## DATASET CONTENT:
(* ===== verification/RoutingCache.v ===== *)
(** * The routing cache: [services/data-plane/src/routing_cache.rs]

    The trait [RoutingCache] is a class of operations on a state; its three
    implementations are instances: the in-memory maps, the Redis client (the
    server and the text form of a UUID are parameters), and the hybrid of both
    that the data plane uses. [stats_snapshot] reads the counters of the state. *)
From S2P Require Import Prelude CoreModel.

#[local] Open Scope string_scope.
#[local] Open Scope Z_scope.

Abbreviation Error := string (only parsing).
Abbreviation CM C := (ST (Timed C)) (only parsing).

Definition DEFAULT_LOCAL_STICKY_REHYDRATE_TTL : Duration := from_secs (30 * 60).
Definition DEFAULT_LOCAL_UNHEALTHY_REHYDRATE_TTL : Duration := from_secs 30.

Record RoutingCacheStats := mkRoutingCacheStats {
  local_sticky_hit_total : Z;
  local_sticky_miss_total : Z;
  shared_sticky_hit_total : Z;
  shared_sticky_miss_total : Z;
  shared_sticky_error_total : Z;
  local_unhealthy_hit_total : Z;
  local_unhealthy_miss_total : Z;
  shared_unhealthy_hit_total : Z;
  shared_unhealthy_miss_total : Z;
  shared_unhealthy_error_total : Z;
  shared_write_error_total : Z;
}.

Definition default_stats : RoutingCacheStats := mkRoutingCacheStats 0 0 0 0 0 0 0 0 0 0 0.

(** The trait. [stats_snapshot] defaults to zero counters. *)
Class RoutingCache (C : Type) := {
  get_sticky_account_id : string → ST (Timed C) (result (option Uuid) Error);
  set_sticky_account_id : string → Uuid → Duration → ST (Timed C) (result unit Error);
  delete_sticky_account_id : string → ST (Timed C) (result unit Error);
  set_unhealthy : Uuid → Duration → ST (Timed C) (result unit Error);
  is_unhealthy : Uuid → ST (Timed C) (result bool Error);
  clear_unhealthy : Uuid → ST (Timed C) (result unit Error);
  stats_snapshot : C → RoutingCacheStats;
}.

(** ** [InMemoryRoutingCache] *)

Module InMemory.

Record StickyEntry := mkStickyEntry { account_id : Uuid; expires_at : Instant }.

Record InMemoryRoutingCache := mkInMemory {
  sticky : gmap string StickyEntry;
  unhealthy : gmap Uuid Instant;
}.

Definition new : InMemoryRoutingCache := mkInMemory ∅ ∅.

Definition set_sticky (v : gmap string StickyEntry) (c : InMemoryRoutingCache) :=
  mkInMemory v (unhealthy c).
Definition set_unhealthy_map (v : gmap Uuid Instant) (c : InMemoryRoutingCache) :=
  mkInMemory (sticky c) v.

Section ops.
Context `{Clock}.

Definition mem_get_sticky_account_id (sticky_key : string) :
    CM InMemoryRoutingCache (result (option Uuid) Error) :=
  t ← now;
  _ ← modify (λ c, set_sticky (filter (λ kv, t < expires_at kv.2) (sticky c)) c);
  gets (λ c, Ok (account_id <$> sticky c !! sticky_key)).

Definition mem_set_sticky_account_id (sticky_key : string) (id : Uuid) (ttl : Duration) :
    CM InMemoryRoutingCache (result unit Error) :=
  if ttl =? 0 then mret (Ok tt) else
  t ← now;
  _ ← modify (λ c, set_sticky (<[sticky_key := mkStickyEntry id (t + ttl)]> (sticky c)) c);
  mret (Ok tt).

Definition mem_delete_sticky_account_id (sticky_key : string) :
    CM InMemoryRoutingCache (result unit Error) :=
  _ ← modify (λ c, set_sticky (delete sticky_key (sticky c)) c);
  mret (Ok tt).

Definition mem_set_unhealthy (id : Uuid) (ttl : Duration) :
    CM InMemoryRoutingCache (result unit Error) :=
  if ttl =? 0 then mret (Ok tt) else
  t ← now;
  _ ← modify (λ c, set_unhealthy_map (<[id := t + ttl]> (unhealthy c)) c);
  mret (Ok tt).

Definition mem_is_unhealthy (id : Uuid) : CM InMemoryRoutingCache (result bool Error) :=
  t ← now;
  _ ← modify (λ c, set_unhealthy_map (filter (λ kv, t < kv.2) (unhealthy c)) c);
  gets (λ c, Ok (bool_decide (is_Some (unhealthy c !! id)))).

Definition mem_clear_unhealthy (id : Uuid) : CM InMemoryRoutingCache (result unit Error) :=
  _ ← modify (λ c, set_unhealthy_map (delete id (unhealthy c)) c);
  mret (Ok tt).

#[global] Instance in_memory_cache : RoutingCache InMemoryRoutingCache := {|
  get_sticky_account_id := mem_get_sticky_account_id;
  set_sticky_account_id := mem_set_sticky_account_id;
  delete_sticky_account_id := mem_delete_sticky_account_id;
  set_unhealthy := mem_set_unhealthy;
  is_unhealthy := mem_is_unhealthy;
  clear_unhealthy := mem_clear_unhealthy;
  stats_snapshot := λ _, default_stats;
|}.
End ops.
End InMemory.
Export InMemory (InMemoryRoutingCache, in_memory_cache).

(** ** [RedisRoutingCache] *)

(** The text form of a UUID: [Uuid::to_string] and [Uuid::parse_str]. *)
Class UuidText := {
  uuid_to_string : Uuid → string;
  uuid_parse_str : string → option Uuid;
  uuid_parse_to_string : ∀ u, uuid_parse_str (uuid_to_string u) = Some u;
}.

(** The commands the client sends; each may fail, opening the connection too. *)
Class RedisServer (W : Type) := {
  redis_client_open : string → ST (Timed W) (result unit Error);
  redis_multiplexed_connection : ST (Timed W) (result unit Error);
  redis_get : string → ST (Timed W) (result (option string) Error);
  redis_set_ex : string → string → Z → ST (Timed W) (result unit Error);
  redis_del : string → ST (Timed W) (result Z Error);
  redis_exists : string → ST (Timed W) (result Z Error);
}.

Module Redis.
(** The client's own fields, beside the server it talks to. *)
Record RedisRoutingCache (W : Type) := mkRedis {
  redis_url : string;
  key_prefix : string;
  server : W;
}.
Arguments mkRedis {_} _ _ _.
Arguments redis_url {_} _.
Arguments key_prefix {_} _.
Arguments server {_} _.

Definition sticky_key (prefix key : string) : string := prefix +:+ ":sticky:" +:+ key.

Section ops.
Context {W : Type} `{UuidText} `{RedisServer W}.
Implicit Types (c : RedisRoutingCache W).

Definition unhealthy_key (prefix : string) (id : Uuid) : string :=
  prefix +:+ ":unhealthy:" +:+ uuid_to_string id.

Definition with_server {A} (m : ST (Timed W) A) : ST (Timed (RedisRoutingCache W)) A :=
  zoom server (λ s c, mkRedis (redis_url c) (key_prefix c) s) m.

Definition connection : ST (Timed (RedisRoutingCache W)) (result unit Error) :=
  url ← gets redis_url;
  _ ←? with_context "failed to open redis client for routing cache"
         (with_server (redis_client_open url));
  with_context "failed to connect redis for routing cache"
    (with_server redis_multiplexed_connection).

Definition redis_get_sticky_account_id (key : string) :
    ST (Timed (RedisRoutingCache W)) (result (option Uuid) Error) :=
  _ ←? connection;
  prefix ← gets key_prefix;
  raw ←? with_context "failed to load sticky mapping from redis"
           (with_server (redis_get (sticky_key prefix key)));
  mret match raw with
       | None => Ok None
       | Some value =>
           match uuid_parse_str value with
           | Some id => Ok (Some id)
           | None => Err "invalid sticky uuid in redis"
           end
       end.

Definition redis_set_sticky_account_id (key : string) (id : Uuid) (ttl : Duration) :
    ST (Timed (RedisRoutingCache W)) (result unit Error) :=
  if ttl =? 0 then mret (Ok tt) else
  _ ←? connection;
  prefix ← gets key_prefix;
  with_context "failed to store sticky mapping in redis"
    (with_server (redis_set_ex (sticky_key prefix key) (uuid_to_string id)
                    (as_secs ttl `max` 1))).

Definition redis_delete_sticky_account_id (key : string) :
    ST (Timed (RedisRoutingCache W)) (result unit Error) :=
  _ ←? connection;
  prefix ← gets key_prefix;
  _ ←? with_context "failed to delete sticky mapping in redis"
         (with_server (redis_del (sticky_key prefix key)));
  mret (Ok tt).

Definition redis_set_unhealthy (id : Uuid) (ttl : Duration) :
    ST (Timed (RedisRoutingCache W)) (result unit Error) :=
  if ttl =? 0 then mret (Ok tt) else
  _ ←? connection;
  prefix ← gets key_prefix;
  with_context "failed to set unhealthy key in redis"
    (with_server (redis_set_ex (unhealthy_key prefix id) "1" (as_secs ttl `max` 1))).

Definition redis_is_unhealthy (id : Uuid) :
    ST (Timed (RedisRoutingCache W)) (result bool Error) :=
  _ ←? connection;
  prefix ← gets key_prefix;
  exists_ ←? with_context "failed to check unhealthy key in redis"
               (with_server (redis_exists (unhealthy_key prefix id)));
  mret (Ok (0 <? exists_)).

Definition redis_clear_unhealthy (id : Uuid) :
    ST (Timed (RedisRoutingCache W)) (result unit Error) :=
  _ ←? connection;
  prefix ← gets key_prefix;
  _ ←? with_context "failed to clear unhealthy key in redis"
         (with_server (redis_del (unhealthy_key prefix id)));
  mret (Ok tt).

#[global] Instance redis_cache : RoutingCache (RedisRoutingCache W) := {|
  get_sticky_account_id := redis_get_sticky_account_id;
  set_sticky_account_id := redis_set_sticky_account_id;
  delete_sticky_account_id := redis_delete_sticky_account_id;
  set_unhealthy := redis_set_unhealthy;
  is_unhealthy := redis_is_unhealthy;
  clear_unhealthy := redis_clear_unhealthy;
  stats_snapshot := λ _, default_stats;
|}.
End ops.
End Redis.
Export Redis (RedisRoutingCache, redis_cache).

(** ** [HybridRoutingCache] *)

Module Hybrid.
(** The local cache, the shared one when the data plane was given one, and
    the counters. *)
Record HybridRoutingCache (C : Type) := mkHybrid {
  local : InMemoryRoutingCache;
  shared : option C;
  counters : RoutingCacheStats;
}.
Arguments mkHybrid {_} _ _ _.
Arguments local {_} _.
Arguments shared {_} _.
Arguments counters {_} _.

Definition local_only {C} (l : InMemoryRoutingCache) : HybridRoutingCache C :=
  mkHybrid l None default_stats.
Definition with_shared {C} (l : InMemoryRoutingCache) (s : C) : HybridRoutingCache C :=
  mkHybrid l (Some s) default_stats.

(** [fetch_add(1)] on one of the counters. *)
Inductive counter :=
  | LocalStickyHit | LocalStickyMiss | SharedStickyHit | SharedStickyMiss | SharedStickyError
  | LocalUnhealthyHit | LocalUnhealthyMiss | SharedUnhealthyHit | SharedUnhealthyMiss
  | SharedUnhealthyError | SharedWriteError.

#[global] Instance counter_eq_dec : EqDecision counter.
Proof. solve_decision. Defined.

Definition incr (c : counter) (s : RoutingCacheStats) : RoutingCacheStats :=
  let up d v := if decide (c = d) then u64_wrap (v + 1) else v in
  mkRoutingCacheStats
    (up LocalStickyHit (local_sticky_hit_total s))
    (up LocalStickyMiss (local_sticky_miss_total s))
    (up SharedStickyHit (shared_sticky_hit_total s))
    (up SharedStickyMiss (shared_sticky_miss_total s))
    (up SharedStickyError (shared_sticky_error_total s))
    (up LocalUnhealthyHit (local_unhealthy_hit_total s))
    (up LocalUnhealthyMiss (local_unhealthy_miss_total s))
    (up SharedUnhealthyHit (shared_unhealthy_hit_total s))
    (up SharedUnhealthyMiss (shared_unhealthy_miss_total s))
    (up SharedUnhealthyError (shared_unhealthy_error_total s))
    (up SharedWriteError (shared_write_error_total s)).

Section ops.
Context `{Clock} {C : Type} `{RoutingCache C}.

Definition fetch_add (c : counter) : ST (Timed (HybridRoutingCache C)) unit :=
  modify (λ h, mkHybrid (local h) (shared h) (incr c (counters h))).

Definition on_local {A} (m : ST (Timed InMemoryRoutingCache) A) :
    ST (Timed (HybridRoutingCache C)) A :=
  zoom local (λ l h, mkHybrid l (shared h) (counters h)) m.

(** [if let Some(shared) = self.shared.as_ref() { .. }]. *)
Definition on_shared {A} (m : ST (Timed C) A) :
    ST (Timed (HybridRoutingCache C)) (option A) :=
  λ w, match shared (st w) with
       | None => (None, w)
       | Some c =>
           let '(a, w') := m (mkTimed c (ticks w)) in
           (Some a, mkTimed (mkHybrid (local (st w)) (Some (st w')) (counters (st w)))
                      (ticks w'))
       end.

(** A write to the shared cache: an error is counted and dropped. *)
Definition write_shared {A} (m : ST (Timed C) (result A Error)) :
    ST (Timed (HybridRoutingCache C)) (result unit Error) :=
  r ← on_shared m;
  match r with
  | Some (Err _) => _ ← fetch_add SharedWriteError; mret (Ok tt)
  | _ => mret (Ok tt)
  end.

Definition hybrid_get_sticky_account_id (sticky_key : string) :
    ST (Timed (HybridRoutingCache C)) (result (option Uuid) Error) :=
  hit ←? on_local (get_sticky_account_id sticky_key);
  match hit with
  | Some id => _ ← fetch_add LocalStickyHit; mret (Ok (Some id))
  | None =>
      _ ← fetch_add LocalStickyMiss;
      shared_hit ← on_shared (get_sticky_account_id sticky_key);
      match shared_hit with
      | None => mret (Ok None)
      | Some (Ok (Some id)) =>
          _ ← fetch_add SharedStickyHit;
          _ ← on_local (set_sticky_account_id sticky_key id DEFAULT_LOCAL_STICKY_REHYDRATE_TTL);
          mret (Ok (Some id))
      | Some (Ok None) => _ ← fetch_add SharedStickyMiss; mret (Ok None)
      | Some (Err _) => _ ← fetch_add SharedStickyError; mret (Ok None)
      end
  end.

Definition hybrid_set_sticky_account_id (sticky_key : string) (id : Uuid) (ttl : Duration) :
    ST (Timed (HybridRoutingCache C)) (result unit Error) :=
  _ ←? on_local (set_sticky_account_id sticky_key id ttl);
  write_shared (set_sticky_account_id sticky_key id ttl).

Definition hybrid_delete_sticky_account_id (sticky_key : string) :
    ST (Timed (HybridRoutingCache C)) (result unit Error) :=
  _ ←? on_local (delete_sticky_account_id sticky_key);
  write_shared (delete_sticky_account_id sticky_key).

Definition hybrid_set_unhealthy (id : Uuid) (ttl : Duration) :
    ST (Timed (HybridRoutingCache C)) (result unit Error) :=
  _ ←? on_local (set_unhealthy id ttl);
  write_shared (set_unhealthy id ttl).

Definition hybrid_is_unhealthy (id : Uuid) :
    ST (Timed (HybridRoutingCache C)) (result bool Error) :=
  hit ←? on_local (is_unhealthy id);
  if hit : bool then _ ← fetch_add LocalUnhealthyHit; mret (Ok true) else
  _ ← fetch_add LocalUnhealthyMiss;
  shared_hit ← on_shared (is_unhealthy id);
  match shared_hit with
  | None => mret (Ok false)
  | Some (Ok true) =>
      _ ← fetch_add SharedUnhealthyHit;
      _ ← on_local (set_unhealthy id DEFAULT_LOCAL_UNHEALTHY_REHYDRATE_TTL);
      mret (Ok true)
  | Some (Ok false) => _ ← fetch_add SharedUnhealthyMiss; mret (Ok false)
  | Some (Err _) => _ ← fetch_add SharedUnhealthyError; mret (Ok false)
  end.

Definition hybrid_clear_unhealthy (id : Uuid) :
    ST (Timed (HybridRoutingCache C)) (result unit Error) :=
  _ ←? on_local (clear_unhealthy id);
  write_shared (clear_unhealthy id).

#[global] Instance hybrid_cache : RoutingCache (HybridRoutingCache C) := {|
  get_sticky_account_id := hybrid_get_sticky_account_id;
  set_sticky_account_id := hybrid_set_sticky_account_id;
  delete_sticky_account_id := hybrid_delete_sticky_account_id;
  set_unhealthy := hybrid_set_unhealthy;
  is_unhealthy := hybrid_is_unhealthy;
  clear_unhealthy := hybrid_clear_unhealthy;
  stats_snapshot := counters;
|}.
End ops.
End Hybrid.
Export Hybrid (HybridRoutingCache, hybrid_cache).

## WHAT YOU SHOULD DO:
Beginning with the first line of the entries, repeat each line exactly until you have reproduced the one containing "From S2P Require Import Prelude CoreModel.", and add nothing further.

## WRITTEN RESPONSE:
(* ===== verification/RoutingCache.v ===== *)
(** * The routing cache: [services/data-plane/src/routing_cache.rs]

    The trait [RoutingCache] is a class of operations on a state; its three
    implementations are instances: the in-memory maps, the Redis client (the
    server and the text form of a UUID are parameters), and the hybrid of both
    that the data plane uses. [stats_snapshot] reads the counters of the state. *)
From S2P Require Import Prelude CoreModel.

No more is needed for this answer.